Saturday, March 18, 2017

Review: Jennifer Roberson’s THE IRISHMAN – Superbly Told Story of an Irish Chieftain’s Love for Ireland and a Highborn Sassenach

I knew when I read Lady of the Glen, Roberson’s poignant love story set in the time of the Glencoe Massacre in the Highlands of Scotland that her earlier work, The Irishman would be a treat. And it was. Oh, my.

Set in England in 1617, this is the story of Elizabeth Stafford, a baron’s daughter raised in Kent and, through her father’s wrangling, given an appointment in King James’ court as one of Queen Anne’s ladies. Before she ever gets to court, however, a carriage accident puts her in the clutches of Kieran O’Neill, last of the royal Irish family of the O’Neills, who has come to England on a secret mission he hopes will win his country’s freedom.

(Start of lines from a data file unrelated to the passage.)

(** X18: An epoch without a single training step cannot be closed: with a positive
    count in [samples[0]] the end of the epoch raises [ZeroDivisionError]. *)
Theorem train_epoch_end_without_steps {D : Carriers} {C : Collaborators D}
    (m : Model) (first : pyval) (num : Q) :
  training_step_outputs m = [] ->
  py_index0 (samples m) = Ok first ->
  py_num first = Ok num ->
  0 < num ->
  on_train_epoch_end m = Raise ZeroDivisionError.
Proof.
  intros To Hf Hn P. unfold on_train_epoch_end.
  rewrite Hf. cbn [mbind res_bind]. rewrite Hn. cbn [mbind res_bind].
  rewrite To.
  assert (log_outputs m [] "Train" num = Raise ZeroDivisionError) as ->.
  { apply (log_outputs_zero_division_iff m [] "Train" num).
    split; [reflexivity | exact P]. }
  reflexivity.
Qed.

Lemma train_epoch_end_without_steps_witness :
  init toy_opt = Ok toy_model /\
  on_train_epoch_end toy_model = Raise ZeroDivisionError.
Proof.
  split; [reflexivity|].
  apply (train_epoch_end_without_steps toy_model (PInt 1) 1); reflexivity.
Defined.

(** ** A training epoch *)

Lemma training_run_keeps {D : Carriers} {C : Collaborators D} (m : Model) (w : World)
    (n : nat) (m1 : Model) (w1 : World) :
  training_run m w n m1 w1 ->
  training m1 = training m /\
  samples m1 = samples m /\
  validation_step_outputs m1 = validation_step_outputs m /\
  length (training_step_outputs m1) = (length (training_step_outputs m) + n)%nat /\
  length (logged m1) = (length (logged m) + n)%nat /\
  (training m = true -> avg_pool_size m1 = avg_pool_size m).
Proof.
  induction 1 as [|n m1 w1 batch idx m2 w2 loss _ IH S].
  - repeat split; try lia; reflexivity.
  - destruct IH as (T & Sm & Vo & To & Lg & A).
    pose proof (training_step_records _ _ _ _ _ _ _ S)
      as (mf & out & o & _ & To' & _ & _ & _ & _ & Vo' & Lg' & T' & Sm').
    rewrite To', Lg', !length_app, T', Sm', Vo'. cbn.
    repeat split; try congruence; try lia.
    intros Tm. rewrite <- (A Tm).
    apply training_step_Ok in S. destruct S as (mf' & out' & F & _ & Av & _).
    apply forward_frame in F. destruct F as (_ & _ & Av').
    rewrite T, Tm in Av'. congruence.
Qed.

(** X19: Over a training epoch (one or more training steps in training mode, then
    the end of the epoch, with a number in [samples[0]]) the early-stop
    threshold stays fixed while the steps run; the end of the epoch returns,
    replaces the threshold by the pool sizes of the epoch's steps averaged over
    [samples[0]], and empties [training_step_outputs]. *)
Theorem training_epoch {D : Carriers} {C : Collaborators D} (m : Model) (w : World)
    (n : nat) (m1 : Model) (w1 : World) (first : pyval) (num : Q) :
  training m = true ->
  training_run m w (S n) m1 w1 ->
  py_index0 (samples m) = Ok first ->
  py_num first = Ok num ->
  exists m2,
    on_train_epoch_end m1 = Ok m2 /\
    avg_pool_size m1 = avg_pool_size m /\
    length (training_step_outputs m1) =
      (length (training_step_outputs m) + S n)%nat /\
    avg_pool_size m2 = pool_mean (training_step_outputs m1) num /\
    training_step_outputs m2 = [].
Proof.
  intros T R Hf Hn.
  pose proof (training_run_keeps _ _ _ _ _ R) as (T1 & Sm & _ & To & _ & A).
  assert (exists m', log_outputs m1 (training_step_outputs m1) "Train" num = Ok m')
    as [m' L].
  { apply (log_outputs_zero_division_iff m1 (training_step_outputs m1) "Train" num).
    intros [E _]. rewrite E in To. cbn in To. lia. }
  assert (on_train_epoch_end m1 = Ok (set_training_step_outputs m' [])) as E.
  { unfold on_train_epoch_end. rewrite Sm, Hf. cbn [mbind res_bind].
    rewrite Hn. cbn [mbind res_bind]. rewrite L. reflexivity. }
  exists (set_training_step_outputs m' []). split; [exact E|].
  split; [exact (A T)|]. split; [exact To|]. split; [|reflexivity].
  pose proof (log_outputs_Ok _ _ _ _ _ L) as (Av & _).
  cbn. rewrite Av, T1, T. reflexivity.
Qed.

Lemma training_epoch_witness :
  exists m1 w1 m2,
    training_run toy_model 0%nat 2 m1 w1 /\
    on_train_epoch_end m1 = Ok m2 /\
    avg_pool_size m1 = 0 /\
    length (training_step_outputs m1) = 2%nat /\
    avg_pool_size m2 == 8 /\
    training_step_outputs m2 = [].
Proof.
  assert (exists ma wa la mb wb lb,
            training_step toy_model 0%nat toy_batch 0 = Ok (ma, wa, la) /\
            training_step ma wa toy_batch 1 = Ok (mb, wb, lb) /\
            pool_mean (training_step_outputs mb) 1 == 8)
    as (ma & wa & la & mb & wb & lb & Sa & Sb & Pm).
  { do 6 eexists. split; [run|]. split; [run|]. vm_compute. reflexivity. }
  assert (training_run toy_model 0%nat 2 mb wb) as R.
  { eapply run_step; [eapply run_step; [apply run_start | exact Sa] | exact Sb]. }
  destruct (training_epoch toy_model 0%nat 1 mb wb (PInt 1) 1 eq_refl R eq_refl
              eq_refl) as (m2 & E & A & To & Av & Cl).
  exists mb, wb, m2. split; [exact R|]. split; [exact E|]. split; [exact A|].
  split; [exact To|]. split; [rewrite Av; exact Pm | exact Cl].
Defined.

(** ** The end of a validation epoch *)

Lemma count_idx_filter (k : Z) (ids : list Z) :
  count_idx k ids = length (filter (fun i => i = k) ids).
Proof.
  unfold count_idx.
  assert (forall a, fold_left Nat.add
                      (map (fun i => if (i =? k)%Z then 1%nat else 0%nat) ids) a
                    = (a + length (filter (fun i => i = k) ids))%nat) as G.
  { induction ids as [|i ids IH]; intros a; [cbn; lia|].
    cbn [map fold_left]. rewrite IH, filter_cons.
    destruct (Z.eqb_spec i k) as [E|N]; destruct (decide (i = k)); cbn; lia. }
  apply G.
Qed.

Lemma take_then_more {A : Type} (l : list A) :
  forall a n, take a l ++ take n (drop a l) = take (a + n) l.
Proof.
  induction l as [|x l IH]; intros a n.
  - rewrite drop_nil, !take_nil. reflexivity.
  - destruct a as [|a]; cbn; [reflexivity|]. f_equal. apply IH.
Qed.

Lemma py_slice_from_start {A : Type} (a b : nat) (l : list A) :
  (a <= b)%nat -> py_slice 0 a l ++ py_slice a b l = take b l.
Proof.
  intros Le. unfold py_slice. rewrite Nat.sub_0_r, drop_0, take_then_more.
  f_equal. lia.
Qed.

(** X20: The slices that [on_validation_epoch_end] hands to [log_outputs] lie one
    after the other and overlap nowhere: joined, they are the first outputs of
    the list, as many as there are outputs with a data-loader index among the
    expected ones. *)
Theorem validation_slices_are_consecutive {A : Type} (outs : list (Z * A)) :
  let ids := map fst outs in
  let idx2 := running_totals [count_idx 0 ids; count_idx 1 ids] in
  let idx4 := running_totals [count_idx 0 ids; count_idx 1 ids;
                              count_idx 2 ids; count_idx 3 ids] in
  py_slice 0 (nth 0 idx2 0%nat) outs ++
  py_slice (nth 0 idx2 0%nat) (nth 1 idx2 0%nat) outs
  = take (count_idx 0 ids + count_idx 1 ids) outs /\
  py_slice 0 (nth 0 idx4 0%nat) outs ++
  py_slice (nth 0 idx4 0%nat) (nth 1 idx4 0%nat) outs ++
  py_slice (nth 1 idx4 0%nat) (nth 2 idx4 0%nat) outs ++
  py_slice (nth 2 idx4 0%nat) (nth 3 idx4 0%nat) outs
  = take (count_idx 0 ids + count_idx 1 ids + count_idx 2 ids + count_idx 3 ids)
         outs.
Proof.
  intros ids idx2 idx4. subst idx2 idx4. cbn -[py_slice count_idx].
  set (c0 := count_idx 0 ids). set (c1 := count_idx 1 ids).
  set (c2 := count_idx 2 ids). set (c3 := count_idx 3 ids).
  split.
  - apply py_slice_from_start. lia.
  - rewrite !app_assoc.
    rewrite (py_slice_from_start c0 (c0 + c1)) by lia.
    rewrite <- (py_slice_from_start (c0 + c1) (c0 + c1 + c2 + c3)) by lia.
    rewrite <- app_assoc. f_equal.
    + unfold py_slice. rewrite Nat.sub_0_r, drop_0. reflexivity.
    + unfold py_slice.
      replace (c0 + c1 + c2 + c3 - (c0 + c1))%nat with (c2 + (c3 + c2 - c2))%nat
        by lia.
      replace (c0 + c1 + c2 - (c0 + c1))%nat with c2 by lia.
      replace (c0 + c1 + c2 + c3 - (c0 + c1 + c2))%nat with (c3 + c2 - c2)%nat
        by lia.
      remember (drop (c0 + c1) outs) as rest.
      replace (drop (c0 + c1 + c2) outs) with (drop c2 rest)
        by (subst rest; rewrite drop_drop; reflexivity).
      pose proof (py_slice_from_start c2 (c3 + c2) rest) as P.
      unfold py_slice in P. rewrite Nat.sub_0_r, drop_0 in P.
      rewrite P by lia. f_equal. lia.
Qed.

Lemma filter_none {A : Type} (P : A -> Prop) `{forall x, Decision (P x)}
    (l : list A) :
  Forall (fun x => ~ P x) l -> filter P l = [].
Proof.
  induction 1 as [|x l N _ IH]; [reflexivity|].
  rewrite filter_cons. destruct (decide (P x)); [contradiction | exact IH].
Qed.

Lemma filter_all {A : Type} (P : A -> Prop) `{forall x, Decision (P x)}
    (l : list A) :
  Forall P l -> filter P l = l.
Proof.
  induction 1 as [|x l Px _ IH]; [reflexivity|].
  rewrite filter_cons. destruct (decide (P x)); [|contradiction].
  rewrite IH. reflexivity.
Qed.

(** A list sorted by key is its part below [k], then its part at [k], then its
    part above [k]. *)
Lemma sorted_three_parts {A : Type} (k : Z) (outs : list (Z * A)) :
  StronglySorted Z.le (map fst outs) ->
  outs = filter (fun o => (fst o < k)%Z) outs ++
         filter (fun o => fst o = k) outs ++
         filter (fun o => (k < fst o)%Z) outs.
Proof.
  induction outs as [|x l IH]; intros S; [reflexivity|].
  cbn [map] in S. apply StronglySorted_inv in S. destruct S as [S F].
  specialize (IH S).
  assert (Forall (fun o => (fst x <= fst o)%Z) l) as Fl.
  { apply Forall_forall. intros o Ho. rewrite Forall_forall in F.
    apply F. apply list_elem_of_In, in_map, list_elem_of_In, Ho. }
  rewrite !filter_cons.
  destruct (Z.lt_trichotomy (fst x) k) as [Lt|[Eq|Gt]].
  - destruct (decide (fst x < k)%Z); [|lia].
    destruct (decide (fst x = k)); [lia|].
    destruct (decide (k < fst x)%Z); [lia|].
    cbn. f_equal. exact IH.
  - destruct (decide (fst x < k)%Z); [lia|].
    destruct (decide (fst x = k)); [|lia].
    destruct (decide (k < fst x)%Z); [lia|].
    rewrite (filter_none (fun o => (fst o < k)%Z) l) in IH |- *
      by (eapply Forall_impl; [exact Fl|]; cbn; intros; lia).
    cbn in IH |- *. f_equal. exact IH.
  - destruct (decide (fst x < k)%Z); [lia|].
    destruct (decide (fst x = k)); [lia|].
    destruct (decide (k < fst x)%Z); [|lia].
    rewrite (filter_none (fun o => (fst o < k)%Z) l) in IH |- *
      by (eapply Forall_impl; [exact Fl|]; cbn; intros; lia).
    rewrite (filter_none (fun o => fst o = k) l) in IH |- *
      by (eapply Forall_impl; [exact Fl|]; cbn; intros; lia).
    cbn in IH |- *. f_equal. exact IH.
Qed.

What can I say about a proud, dark Irish hero, descended from the Earls of Tyrone, who only wants to see Ireland free? And a high-spirited young Englishwoman, one of Queen Anne’s ladies-in-waiting, who rejects all her noble suitors for the love of such a man? The story is well written, wringing with emotion and angst, and steeped in the history of the times. This one will keep you turning pages, I promise.

Roberson has done much research for this story and understands the feelings of the Catholic Irish, persecuted and suppressed by a Protestant England. I applaud her for that. King James I is a character who would have Elizabeth for his mistress and we see the debauched lifestyle of his court as Elizabeth tries to preserve her virtue. Her dialog is often brilliant, her storytelling compelling. Her characters vividly portrayed.